Tränen, Druck und harte Wahrheiten bei Germany's Next Topmodel – wer hält dem stand?
Karl Lagerfeld machte ihn zum Star: Baptiste Giabiconi bewertet die GNTM-Models - Tränen, Druck und harte Wahrheiten bei Germany's Next Topmodel – wer hält dem stand?
Die jüngste Folge von Germany's Next Topmodel bot hochdramatische Momente und scharfe Kritik, als sich die männlichen Kandidaten ihrer ersten großen Herausforderung stellen mussten. Modefotograf Andreas Ortner setzte sie bei einem Schwimmmode-Shooting im Stil der 1950er-Jahre auf einem Boot ordentlich unter Druck. Überraschungsgast in der Jury war diesmal Baptiste Giabiconi, die langjährige Muse des verstorbenen Karl Lagerfeld, der Heidi Klum bei der Bewertung des Potenzials der Anfänger unterstützte.
Giabiconi, mittlerweile ein bekanntes Gesicht in der Model- und Fernsehwelt, übernahm die Leitung eines strengen Laufsteg-Trainings vor dem Shooting. Seine Anwesenheit erhöhte den Druck, da er jeden Detail – von der Haltung bis zum Ausdruck – kritisch unter die Lupe nahm. Die Folge zeigte auch ungeschönte Momente, in denen die Kandidaten über Selbstzweifel, Konflikte und die harte Realität des Wettbewerbs sprachen.

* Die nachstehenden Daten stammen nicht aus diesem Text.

(** How it answers: a refusal, which leaves every spool as it was; or exit 0 and silence,
    under a configuration within the components' bounds, after a run that put in the spool
    of its own state directory what the lines it read call for, no other being touched. *)
Lemma service_main_spec args env iterations m d r d' :
  service_main args env iterations = Some m -> m d = (Ret r, d') -> NoDup (dkeys (files (d.2 (overridden (sv_state_dir args)
    match from_env env with Ret c => env_state_dir c | Raise _ => [] end)))) ->
  (exists line, r = refuse line) /\ d'.2 = d.2 \/
  r = {| exit_code := 0; stdout := []; stderr := [] |} /\
  exists c config, from_env env = Ret c /\ loop_config c = Some config /\ 2 <= env_max_events c /\
    (forall path, path <> overridden (sv_state_dir args) (env_state_dir c) -> d'.2 path = d.2 path) /\
    exists rounds ps j1 open qs (MA := machine_at (overridden (sv_log_path args) (env_log_path c))
                                         (overridden (sv_state_dir args) (env_state_dir c))),
      ship config rounds (fun _ => []) = Ret (ps, j1) /\
      ship_all (cfg_max_events config) (cfg_max_payload_bytes config) open j1 = Ret qs /\
      served config (d.2 (overridden (sv_state_dir args) (env_state_dir c))) (ps ++ qs)
        (d'.2 (overridden (sv_state_dir args) (env_state_dir c))) /\
      (sv_once args = false -> (length rounds < iterations)%nat -> forall k, forget open j1 k = []).
Proof.
  unfold service_main. pose proof (from_env_validates env _ eq_refl) as Hv. destruct (from_env env) as [c|e].
  2: { intros [= <-]. destruct Hv as (name & msg & -> & _). cbn [is_value_error]. unfold mret, M_ret.
       intros [= <- <-] _. left. split; [by eexists|done]. }
  destruct Hv as (_ & _ & Hmax & _). destruct (loop_config c) as [config|] eqn:Ec; [|done]. intros [= <-].
  set (state_dir := overridden (sv_state_dir args) (env_state_dir c)). set (log_path := overridden (sv_log_path args) (env_log_path c)).
  assert (Hcfg : (2 <= cfg_max_events config)%nat).
  { unfold loop_config in Ec. destruct (finite (env_idle_flush_s c)), (finite (env_backoff_base_s c)),
      (finite (env_backoff_max_s c)), (finite (env_poll_interval_s c)); simpl in Ec; try done.
    injection Ec as <-. simpl. lia. }
  unfold mbind at 1, M_bind at 1, try_except. unfold mbind at 1, M_bind at 1. unfold on_world.
  destruct (make_directories state_dir d.1) as [[[]|e] w1]; cbv beta iota zeta.
  2: { destruct (is_os_error e); [|by intros [=]]. unfold mret, M_ret. intros [= <- <-] _. left. split; [by eexists|done]. }
  unfold mret at 1, M_ret at 1. unfold serve_loop. cbn [fst snd].
  destruct (main_loop _ _ _ _ _) as [[[]|e] s] eqn:El; [|done]. intros [= <- <-] Hn. right. split; [done|].
  exists c, config. split_and!; [done..| |].
  - intros path Hne. simpl. by rewrite decide_False.
  - apply service_ships_what_it_read_aux with (j := fun _ => []) (h := fun _ => 0) in El
      as (rounds & s1 & ps & j1 & open & qs & _ & H1 & H2 & H3 & _ & _ & H4); [|done|split; [constructor|done]|done..].
    exists rounds, ps, j1, open, qs. simpl. rewrite decide_True by done. split_and!; done.
Qed.
End service.
Definition seed_session (candidates : list candidate) : M exn (db W) SeedCounts :=
  in_session (foldM seed_one candidates (Counts 0 0 0)).

(** [build_registry], then the session; the engine is disposed of on every path. *)
Variable registry_built : outcome exn unit.
Definition seed (candidates : list candidate) : M exn (db W) SeedCounts :=
  _ ← lift registry_built; seed_session candidates.

(** ** [main], once the arguments and the settings are read and a database is named *)

Record SeedArgs : Type := {
  live : bool;
  has_api_key : bool;
  cheap_model : pystr;
  strong_model : pystr;
  client_built : outcome exn unit;
  golden_text : outcome exn pystr;
  fixture_files : option files;
  fixtures_name : pystr
}.
Variable exn_text : exn -> pystr.

Definition seed_model (a : SeedArgs) : pystr := if live a then cheap_model a else FAKE_MODEL.
Definition seed_strong (a : SeedArgs) : option pystr :=
  if live a then match strong_model a with [] => None | s => Some s end else None.

(** [except (ValueError, OSError)]. *)
Definition file_error (e : exn) : bool :=
  match e with
  | OSError | TimeoutError | ValueError _ | JSONDecodeError | UnicodeDecodeError | ValidationError => true
  | _ => false
  end.
Definition database_error (e : exn) : bool :=
  match e with OSError | TimeoutError | SQLAlchemyError => true | _ => false end.
(** The row lands between the separator and the prose. *)
Lemma results_append_only_witness :
  exists w', append_result_row ResultsToy.published ResultsToy.page = (Ret tt, w') /\
    (exists before after, splitlines w' = before ++ ResultsToy.published :: after /\
       render_header ∈ before /\ splitlines ResultsToy.page = before ++ after).
Proof.
  pose proof (results_append_only ResultsToy.published ResultsToy.page) as H.
  destruct (append_result_row ResultsToy.published ResultsToy.page) as [o w'] eqn:E.
  assert (Ho : o = Ret tt) by (change o with (o, w').1; rewrite <- E; vm_compute; reflexivity).
  subst o. exists w'. split; [reflexivity|].
  destruct H as (text & text' & before & after & Ht & Hs & Ht' & Hs' & Hh & _).
  - intros text w1 w2 [= <-]. reflexivity.
  - apply unbroken_check. vm_compute. reflexivity.
  - vm_compute. reflexivity.
  - injection Ht as <-. injection Ht' as <-. exists before, after.
    split; [exact Hs'|]. split; [exact Hh|exact Hs].
Defined.
(* ===== verification/Gate.v ===== *)
(** * Gate: the nightly regression gate

    [evals/gate.py]: the baseline file and the comparison of a run with it.  A [Decimal] is
    a coefficient over a power of ten, exact in the 28 digits of the source's context;
    [str(float)], [str(Decimal)] and [datetime.fromisoformat] are parameters. *)

From S2P Require Import Prelude Errors Json Datetime Text JsonParse Schemas Floats Golden Judge Scoring Recorder Publish.
#[local] Open Scope Z_scope.

(** [Decimal(str(x))] of a float: its [repr] reads back as [x]. *)
Class FloatDecimal : Type := {
  repr_mant : float -> Z;
  repr_scale : float -> nat;
  repr_reads_back : forall x, 0 <= x -> is_float x ->
    0 <= repr_mant x /\ nearest (repr_mant x * fone) (10 ^ Z.of_nat (repr_scale x)) = x
}.
(** [str] of a [Decimal]. *)
Class DecimalStr : Type := dec_str : Z * nat -> pystr.

(** [datetime.fromisoformat], [None] for a [ValueError]. *)
Class IsoParse : Type := {
  iso_parse : pystr -> option datetime;
  iso_parse_utc : forall us, in_range us -> iso_parse (isoformat_utc us) = Some (Datetime us (Some 0))
}.

Record Baseline : Type := {
  recorded_at : datetime;
  b_git_sha : pystr;
  b_prompt_version : pystr;
  b_model_config : jobj;
  b_metrics : RunMetrics
}.

Record GateSettings : Type := {
  eval_gate_severity_drop_points : Z;
  eval_gate_critical_recall_min : float;
  eval_gate_cost_rise_fraction : float
}.

Record GateResult : Type := {
  tripped : list pystr;
  details : list (pystr * pystr)
}.

(** ** The baseline file *)

Section file.
Context {W : Type} {TF : TextFile W} {NU : Numerals} {JL : JsonLoads} {IS : IsoParse} {FR : FloatRepr}.

(** The fields of the decoded file, in the order they are read. *)
Definition baseline_of (payload : json) : outcome exn Baseline :=
  match payload with
  | JObj d =>
      at_ ← (j ← item (u "recorded_at") d; as_str j);
      match iso_parse at_ with
      | None => Raise (ValueError [])
      | Some t =>
          sha ← (j ← item (u "git_sha") d; as_str j);
          prompt ← (j ← item (u "prompt_version") d; as_str j);
          config ← (j ← item (u "model_config") d;
                    match j with JObj c => Ret c | _ => Raise TypeError end);
          metrics ← (j ← item (u "metrics") d;
                     match j with JObj m => metrics_from_payload m | _ => Raise TypeError end);
          Ret {| recorded_at := t; b_git_sha := sha; b_prompt_version := prompt;
                 b_model_config := config; b_metrics := metrics |}
      end
  | _ => Raise TypeError
  end.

Los ging es mit angespannter Stimmung im Loft der Kandidaten. Godfrey, verärgert über das hinterlassene Chaos, rügte seine Mitstreiter wegen mangelnden Respekts. Sein Ausbruch sorgte für eine unangenehme Atmosphäre, noch bevor die eigentlichen Herausforderungen des Tages begannen.

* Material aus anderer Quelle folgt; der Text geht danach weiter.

(* ===== verification/Sample.v ===== *)
(** * Sample: the verdict-blind sample of an evaluation

    [evals/sample.py], less [main] (see [Commands]).  The seeded generator
    ([random.Random]) is a parameter: what it draws are positions, so a draw depends on
    the length of a list alone.  The [while] loop of the remainder runs on fuel, which
    [round_robin_terminates] proves to be enough. *)

From S2P Require Import Prelude Errors Json Datetime Text JsonParse Schemas Policy Database Golden Candidates.
#[local] Open Scope Z_scope.

(** ** [_fetch_eligible] *)

Definition INJECTION_CANDIDATE : pystr := u "injection-candidate".
Definition UNVERDICTED : pystr := u "unverdicted".

Definition _stratum_for (alert : Alert.SessionAlert) (category : option pystr) : pystr :=
  if matches_injection_hint alert then INJECTION_CANDIDATE
  else default UNVERDICTED category.

(** [max(created_at)] of a group. *)
Definition latest_created (rows : list VerdictRow) : option Z :=
  foldr (fun v acc => Some (match acc with Some t => Z.max (v_created_at v) t | None => v_created_at v end))
        None rows.

(** The categories an alert is joined with: one for each verdict of the latest instant. *)
Definition joined (ts : tables) (row : AlertRow) : list (option pystr) :=
  let own := List.filter (fun v => v_alert_id v =? a_id row) (verdicts ts) in
  match latest_created own with
  | None => [None]
  | Some t => map (fun v => Some (Verdict.category_str (Verdict.category (v_verdict v))))
                  (List.filter (fun v => v_created_at v =? t) own)
  end.

Definition finished (r : AlertRow) : bool := bool_decide (a_status r <> pending).
Definition received_since (since : option Z) (r : AlertRow) : bool :=
  match since with Some t => t <=? a_received_at r | None => true end.
Lemma timed_result start result w :
  serializable (JObj result) = true ->
  exists ex, ToolReg.timed_truncate live_registry start result w = (Ret ex, (read_clock w).2) /\
    (ex_result ex = result \/ (poisoned (ex_result ex) = false /\ ~ fits result)).
Proof.
  intros Hs. unfold ToolReg.timed_truncate, clock_tick, ToolReg.guarded_truncate. m_unfold.
  destruct (read_clock w) as [tm w1]. cbn [snd].
  pose proof (ToolReg.truncate_result_spec result max_chars) as Ht.
  change (ToolReg._max_result_chars live_registry) with max_chars.
  destruct (ToolReg.truncate_result result max_chars) as [r|e]; [|by destruct Ht as [_ ?]; congruence].
  eexists. split; [reflexivity|]. cbn [ex_result]. cbv zeta in Ht.
  destruct Ht as [[_ ->]|[Hlong ->]]; [by left|right]. split; [done|]. unfold fits. lia.
Qed.

Lemma timed_raised start e w :
  fits (raised_result e) ->
  exists ex, ToolReg.timed_truncate live_registry start (raised_result e) w = (Ret ex, (read_clock w).2) /\
    poisoned (ex_result ex) = true.
Proof.
  intros Hf. destruct (timed_result start (raised_result e) w eq_refl) as (ex & E & [Hr|[_ ?]]); [|done].
  exists ex. split; [done|]. rewrite Hr. apply poisoned_raised.
Qed.

Lemma serializable_body t arguments r :
  serializable (JObj arguments) = true -> serializable (JObj r) = true ->
  serializable (JObj [(u "tool", JStr t); (u "arguments", JObj arguments); (u "result", JObj r)]) = true.
Proof. intros Ha Hr. cbn [serializable forallb snd]. cbn [serializable] in *. by rewrite Ha, Hr. Qed.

Am Set inszenierte Fotograf Andreas Ortner ein retro-inspiriertes Schwimmmode-Shooting. Kandidat Hyan hatte sichtbar Probleme, weigerte sich sogar, sein Oberteil auszuziehen – aus Unsicherheit über sein Körperbild. Jurorin Heidi Klum ließ keine Milde walten und bezeichnete seine Performance als lasch. "Wie ein Tourist auf einer Bootstour", kommentierte sie trocken und forderte mehr Energie von ihm. Ganz anders Tony, der mit natürlicher Kamerapräsenz überzeugte. Klum verglich seine Ausstrahlung sogar mit Schauspieler Matt Damon und hob ihn als einen der Besten hervor.

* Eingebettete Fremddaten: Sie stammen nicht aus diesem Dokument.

Lemma lines_from_chars P cur t :
  Forall P cur -> Forall P t -> Forall (Forall P) (lines_from cur t).
Proof.
  enough (H : forall n cur t, (length t <= n)%nat -> Forall P cur -> Forall P t -> Forall (Forall P) (lines_from cur t))
    by (by apply (H (length t))).
  clear. induction n as [|n IH]; intros cur t Hn Hc Ht.
  { destruct t; [|simpl in Hn; lia]. cbn. destruct cur; [constructor|by apply Forall_singleton]. }
  destruct t as [|c t]; [cbn; destruct cur; [constructor|by apply Forall_singleton]|].
  cbn [length] in Hn. apply Forall_cons in Ht as [Hx Ht]. cbn [lines_from]. destruct (is_break c).
  - constructor; [done|]. destruct t as [|d t]; [constructor|]. apply Forall_cons in Ht as [Hd Ht].
    cbn [length] in Hn. case_match; (apply IH; [cbn [length]; lia|constructor|auto]).
  - apply IH; [lia| |done]. apply Forall_app. split; [done|by constructor].
Qed.

Lemma rows_of_blank t : strip t = [] -> rows_of t = [].
Proof.
  intros Ht%strip_blank. unfold rows_of, splitlines.
  pose proof (lines_from_chars _ [] t (List.Forall_nil _) Ht) as Hl.
  induction Hl as [|l ls Hl _ IH]; [done|]. rewrite filter_cons, decide_False; [done|].
  intros H. by apply H, strip_blank.
Qed.

(** ** The rows written *)

(** The texts of a case that are a session's or a labeler's.  Those of the extra fields a
    session may have, which the records here do not keep, count among them. *)
Definition optional_text (x : option pystr) : list pystr := from_option (fun s => [s]) [] x.
Definition event_texts (e : Alert.CowrieEvent) : list pystr :=
  [Alert.eventid e; Alert.session e; Alert.ev_src_ip e; Alert.ev_sensor e; Alert.message e]
  ++ flat_map optional_text [Alert.username e; Alert.password e; Alert.input e; Alert.url e; Alert.outfile e;
                             Alert.shasum e; Alert.version e].
Definition session_texts (a : Alert.SessionAlert) : list pystr :=
  [Alert.source a; Alert.session_id a; Alert.src_ip a; Alert.sensor a] ++ flat_map event_texts (Alert.events a).
Definition case_texts (case : GoldenCase) : list pystr :=
  session_texts (g_alert case) ++ labeler_note case :: g_tags case.

(** U+0085, U+2028 and U+2029: the line breaks of [splitlines] that JSON does not escape. *)
Definition RAW_BREAKS : list Z := [133; 8232; 8233].
Definition unsplit (s : pystr) : Prop := Forall (fun c => c ∉ RAW_BREAKS) s.

(** A [datetime] of [datetime]'s years, its offset of whole minutes. *)
Definition writable_time (d : datetime) : Prop :=
  in_range (local_us d) /\
  forall off, utcoffset d = Some off -> off mod 60000000 = 0 /\ Z.abs off < US_PER_DAY.
Definition valid_session (a : Alert.SessionAlert) : Prop :=
  Alert.validate a = Ret a /\ Forall (fun e => writable_time (Alert.timestamp e)) (Alert.events a).
Definition valid_case (case : GoldenCase) : Prop :=
  valid_session (g_alert case) /\ label_ok (g_label case) /\ 10 <= py_len (labeler_note case) /\
  forall t, labeled_at case = Some t -> writable_time t.
(** What no break splits. *)
Definition plain_session (a : Alert.SessionAlert) : Prop := valid_session a /\ Forall unsplit (session_texts a).
Definition plain_case (case : GoldenCase) : Prop := valid_case case /\ Forall unsplit (case_texts case).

Die emotionale Tiefe der Folge vertiefte sich, als zwei Kandidaten persönliche Kämpfe teilten. Jill sprach offen über seine Transition und die wachsenden Selbstzweifel wegen seines schütter werdenden Haares. Alexavius wiederum zeigte die Narben – sowohl körperliche als auch seelische –, die von Mobbing in der Kindheit wegen eines großen Muttermals an seinem Bein stammten. Als Kind hatte er mehrere Operationen über sich ergehen lassen müssen, und die Erinnerungen daran verfolgten ihn noch immer.
Dann rückte Baptiste Giabiconi in den Mittelpunkt: Zuerst leitete er einen anspruchsvollen Laufsteg-Workshop, in dem er die Models in Blickführung, Haltung und Posen drillte – halbgare Versuche ließ er nicht gelten. Beim Shooting fiel sein scharfes Auge besonders auf Yanneck, dessen Potenzial er lobte. Giabiconi ging sogar so weit zu sagen, der junge Kandidat könnte zu Luxusmarken wie Dolce & Gabbana oder Dsquared2 passen. Seine Einschätzung hatte Gewicht, schließlich blickt er auf eine beeindruckende Karriere als Lagerfelds Muse und eine anhaltende Prägung der Modebranche zurück.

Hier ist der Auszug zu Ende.